Scalable Hyperparameter-Divergent Ensemble Training with Automatic Learning Rate Exploration for Large Models

2026-04-27Machine Learning

Machine LearningArtificial Intelligence
AI summary

The authors introduce Hyperparameter-Divergent Ensemble Training (HDET), a way to use multiple GPUs not just to speed up training but to try different learning rates at the same time. Their method switches between letting each GPU work independently with different rates and then averaging the results regularly. They also create an automatic controller that adjusts the learning rates based on how well each GPU performs, improving training without needing extra work or changes to the model. This approach can also explore other settings, like dropout or weight decay, making training more efficient and adaptive.

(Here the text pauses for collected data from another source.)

(** * Inventra: stock ledger, status deriver, audit engine, reports and
      notification relay of the Express/Mongoose backend.

    The backend handlers are embedded as state-passing functions over a
    [World] holding the five document collections.  A handler runs in a small
    monad with three outcomes: a value, a response already sent by an early
    [return res.status(..).json(..)], or a thrown exception that the
    handler's [catch] turns into a 500 response.  Writes made before an
    exception stay in the world, as they do in the database.

    Conventions of the embedding:
    - JavaScript numbers that hold stock counts, quantities, thresholds,
      prices and timestamps are integers ([Z]): a number with a fraction,
      in a request or in a document, is outside the embedding, and so is
      the rounding of integers beyond 2^53;
    - the [quantity] of a stock request is a number or a string, as the
      handlers accept both; what a string converts to is an input
      ([ToNumber]);
    - identifiers are the strings the handlers compare and print.  The
      [_id] of a stored document and the references between documents
      are ObjectIds, and so is the id of the caller where a handler
      stores it; an id taken from the request is cast by the query that
      uses it, and whether that cast succeeds is an input
      ([isObjectId]);
    - the clock, the ObjectId generator and the locale date format are
      inputs ([Env]); console output is not part of the state. *)

From Stdlib Require Import ZArith List String Ascii Bool Lia Permutation.
From Stdlib Require Import DecimalString.
Import ListNotations.
(** X15: the order in which two subscribers are sent the messages.  Along a
    run, whose calls do not overlap, two subscribers whose entries are in the
    map at each call are sent the same messages in the same order: each queue
    gets the messages the run ingests appended to what it had.  When two
    [Write]s overlap on a sink whose queues have room for two messages, both
    go through and each registered queue is sent both messages, one way round
    or the other; and the order is not the same for all: for any two
    subscribers there is a way for the sends to follow each other in which
    one is sent [m1] and then [m2], the other [m2] and then [m1]. *)
Theorem X15_order_across_subscribers
        (tr0 : list op) (r : Run) (id1 id2 : string) (ch1 ch2 : nat)
        (old1 old2 : list Message) :
  run tr0 start = Ok r ->
  sent_on (chans r.1) ch1 = Some old1 ->
  sent_on (chans r.1) ch2 = Some old2 ->
  (forall (tr : list op) (r2 : Run),
     run tr r = Ok r2 ->
     stays_registered id1 ch1 tr r = true ->
     stays_registered id2 ch2 tr r = true ->
     sent_on (chans r2.1) ch1 = Some (old1 ++ ingested tr)
     /\ sent_on (chans r2.1) ch2 = Some (old2 ++ ingested tr))
  /\ (forall m1 m2 : Message,
        registered id1 ch1 r = true -> registered id2 ch2 r = true ->
        room_for_two r.1 = true ->
        (forall l, overlapped m1 m2 r.1 l ->
           exists h', do_sends l (chans r.1) = Ok h'
             /\ (sent_on h' ch1 = Some (old1 ++ [m1; m2])
                 \/ sent_on h' ch1 = Some (old1 ++ [m2; m1]))
             /\ (sent_on h' ch2 = Some (old2 ++ [m1; m2])
                 \/ sent_on h' ch2 = Some (old2 ++ [m2; m1])))
        /\ (id1 <> id2 ->
            exists l h', overlapped m1 m2 r.1 l
              /\ do_sends l (chans r.1) = Ok h'
              /\ sent_on h' ch1 = Some (old1 ++ [m1; m2])
              /\ sent_on h' ch2 = Some (old2 ++ [m2; m1]))).
Proof.
  intros Hrun H1 H2. pose proof (reachable_ok _ _ Hrun) as Hok. split.
  - intros tr r2 Hrun2 Hs1 Hs2.
    destruct (run_sent ch1 tr r r2 old1 Hok Hrun2 H1) as [_ Ha].
    destruct (run_sent ch2 tr r r2 old2 Hok Hrun2 H2) as [_ Hb].
    split; [apply (Ha id1 Hs1) | apply (Hb id2 Hs2)].
  - intros m1 m2 Hr1%bool_decide_eq_true Hr2%bool_decide_eq_true Hroom.
    pose proof (run_ok_registry r Hok) as Hreg. split.
    + intros l Hov.
      destruct (overlapped_sends r.1 m1 m2 l Hreg Hroom Hov) as (h' & Hdo & Heach).
      exists h'. split; [exact Hdo|].
      destruct (Heach id1 ch1 old1 Hr1 H1) as [Hs1 [Ht1|Ht1]];
        destruct (Heach id2 ch2 old2 Hr2 H2) as [Hs2 [Ht2|Ht2]];
        rewrite Ht1 in Hs1; rewrite Ht2 in Hs2; auto.
    + intros Hne.
      pose proof (overlapped_crossed r.1 m1 m2 id1 id2 ch1 ch2 Hr1 Hr2) as Hov.
      destruct (overlapped_sends r.1 m1 m2 _ Hreg Hroom Hov) as (h' & Hdo & Heach).
      destruct (msgs_for_crossed r.1 m1 m2 id1 id2 ch1 ch2 Hreg Hne Hr1 Hr2)
        as [Hm1 Hm2].
      eexists. exists h'. split; [exact Hov|]. split; [exact Hdo|].
      destruct (Heach id1 ch1 old1 Hr1 H1) as [Hs1 _].
      destruct (Heach id2 ch2 old2 Hr2 H2) as [Hs2 _].
      rewrite Hm1 in Hs1. rewrite Hm2 in Hs2. auto.
Qed.

Lemma X15_order_across_subscribers_witness :
  (sent_on (chans (after [OpListen "bcdfgh"; OpWrite rec2; OpListen "jklmnp";
                          OpWrite rec1; OpRecv 0; OpWrite rec2]).1) 0
   = Some ([msg2] ++ ingested [OpWrite rec1; OpRecv 0; OpWrite rec2])
   /\ sent_on (chans (after [OpListen "bcdfgh"; OpWrite rec2; OpListen "jklmnp";
                             OpWrite rec1; OpRecv 0; OpWrite rec2]).1) 1
      = Some ([] ++ ingested [OpWrite rec1; OpRecv 0; OpWrite rec2]))
  /\ (exists h',
        do_sends [(0%nat, msg1); (0%nat, msg2); (1%nat, msg2); (1%nat, msg1)]
                 (chans (after [OpListen "bcdfgh"; OpWrite rec2; OpListen "jklmnp"]).1)
        = Ok h'
        /\ (sent_on h' 0 = Some ([msg2] ++ [msg1; msg2])
            \/ sent_on h' 0 = Some ([msg2] ++ [msg2; msg1]))
        /\ (sent_on h' 1 = Some ([] ++ [msg1; msg2])
            \/ sent_on h' 1 = Some ([] ++ [msg2; msg1])))
  /\ (exists l h',
        overlapped msg1 msg2
                   (after [OpListen "bcdfgh"; OpWrite rec2; OpListen "jklmnp"]).1 l
        /\ do_sends l (chans (after [OpListen "bcdfgh"; OpWrite rec2;
                                     OpListen "jklmnp"]).1) = Ok h'
        /\ sent_on h' 0 = Some ([msg2] ++ [msg1; msg2])
        /\ sent_on h' 1 = Some ([] ++ [msg2; msg1])).
Proof.
  destruct (X15_order_across_subscribers
              [OpListen "bcdfgh"; OpWrite rec2; OpListen "jklmnp"]
              (after [OpListen "bcdfgh"; OpWrite rec2; OpListen "jklmnp"])
              "bcdfgh" "jklmnp" 0%nat 1%nat [msg2] []) as [Hrun Hover].
  - reflexivity.
  - vm_compute. reflexivity.
  - vm_compute. reflexivity.
  - split.
    { apply (Hrun [OpWrite rec1; OpRecv 0; OpWrite rec2]
                  (after [OpListen "bcdfgh"; OpWrite rec2; OpListen "jklmnp";
                          OpWrite rec1; OpRecv 0; OpWrite rec2])).
      - reflexivity.
      - vm_compute. reflexivity.
      - vm_compute. reflexivity. }
    destruct (Hover msg1 msg2) as [Heach Hcross].
    + vm_compute. reflexivity.
    + vm_compute. reflexivity.
    + vm_compute. reflexivity.
    + split.
      * apply Heach.
        exists [(0%nat, msg1); (1%nat, msg1)], [(0%nat, msg2); (1%nat, msg2)].
        split; [vm_compute; first [reflexivity | apply perm_swap]|].
        split; [vm_compute; first [reflexivity | apply perm_swap]|].
        apply interleaving_left, interleaving_right, interleaving_right,
              interleaving_left, interleaving_nil.
      * apply Hcross. discriminate.
Defined.

(** X16: a call of a closure that returns touches its own identity and its
    own queue only: the entries under other identities, the other channels
    and the messages buffered in its queue are as before; the queue is
    closed and its identity is gone. *)
Theorem X16_cancel_leaves_the_rest (f : ListenCancelFunc) (s s' : State) :
  cancel f s = Ok s' ->
  converter (sink s') = converter (sink s)
  /\ listeners (sink s') !! cf_id f = None
  /\ (forall id, id <> cf_id f ->
                 listeners (sink s') !! id = listeners (sink s) !! id)
  /\ is_closed (chans s') (cf_ch f)
  /\ (forall ch, ch <> cf_ch f -> chans s' !! ch = chans s !! ch)
  /\ buf <$> chans s' !! cf_ch f = buf <$> chans s !! cf_ch f.
Proof.
  unfold cancel.
  destruct (chan_close (chans s) (cf_ch f)) as [h1| |] eqn:Hc; simpl; try discriminate.
  intros [= <-]. simpl.
  apply chan_close_effect in Hc as (_ & _ & Hcl & Hother & _ & Hbuf).
  split; [reflexivity|]. split; [apply lookup_delete_eq|].
  split; [intros id Hne; now apply lookup_delete_ne|]. auto.
Qed.

Lemma X16_cancel_leaves_the_rest_witness :
  listeners (sink (after [OpListen "bcdfgh"; OpListen "jklmnp"; OpWrite rec1;
                          OpCancel 0]).1) !! "jklmnp"
  = listeners (sink (after [OpListen "bcdfgh"; OpListen "jklmnp"; OpWrite rec1]).1)
    !! "jklmnp"
  /\ buf <$> chans (after [OpListen "bcdfgh"; OpListen "jklmnp"; OpWrite rec1;
                           OpCancel 0]).1 !! 0%nat
     = buf <$> chans (after [OpListen "bcdfgh"; OpListen "jklmnp"; OpWrite rec1]).1
       !! 0%nat.
Proof.
  destruct (X16_cancel_leaves_the_rest (mkCancel 0 "bcdfgh")
              (after [OpListen "bcdfgh"; OpListen "jklmnp"; OpWrite rec1]).1
              (after [OpListen "bcdfgh"; OpListen "jklmnp"; OpWrite rec1; OpCancel 0]).1)
    as (_ & _ & Hkeep & _ & _ & Hbuf).
  - reflexivity.
  - split; [apply Hkeep; discriminate | exact Hbuf].
Defined.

data-parallel stochastic gradient descentGPU replicaslearning rateensemble trainingAllReducelearning rate schedulerhyperparameter tuningdropoutweight decaymeta-update
Authors
Hailing Cheng, Tao Huang, Chen Zhu, Antonio Alonso
Abstract
Training large neural networks with data-parallel stochastic gradient descent allocates N GPU replicas to compute effectively identical updates -- a practice that leaves the rich space of learning rate configurations entirely unexplored during training. We propose Hyperparameter-Divergent Ensemble Training (HDET), a method that repurposes these replicas for simultaneous learning rate exploration at negligible communication overhead. HDET operates in alternating phases: a fan-out stage in which replicas train independently under a structured, symmetric spread of learning rates, and a converge stage in which parameters are averaged across all replicas via AllReduce every T steps. Building on this ensemble substrate, we further propose an automatic learning rate (auto-LR) controller that treats the relative training loss across replicas as a performance signal, updating the shared base schedule toward higher-performing configurations via a momentum-based gradient-free meta-update. The combined method produces a self-adapting learning rate schedule that improves both optimization quality and generalization without additional hyperparameter sweeps or training budget. Crucially, the framework generalizes beyond learning rate: any scalar hyperparameter that does not alter model architecture -- such as dropout rate, attention scale temperature, or weight-decay coefficient -- can be explored across replicas using the same fan-out/converge protocol, with inter-replica loss differences serving as zero-order hypergradients that guide the search direction. HDET is implemented as a drop-in replacement for PyTorch's OneCycleLR scheduler, requiring no changes to model architecture, optimizer, or data pipeline.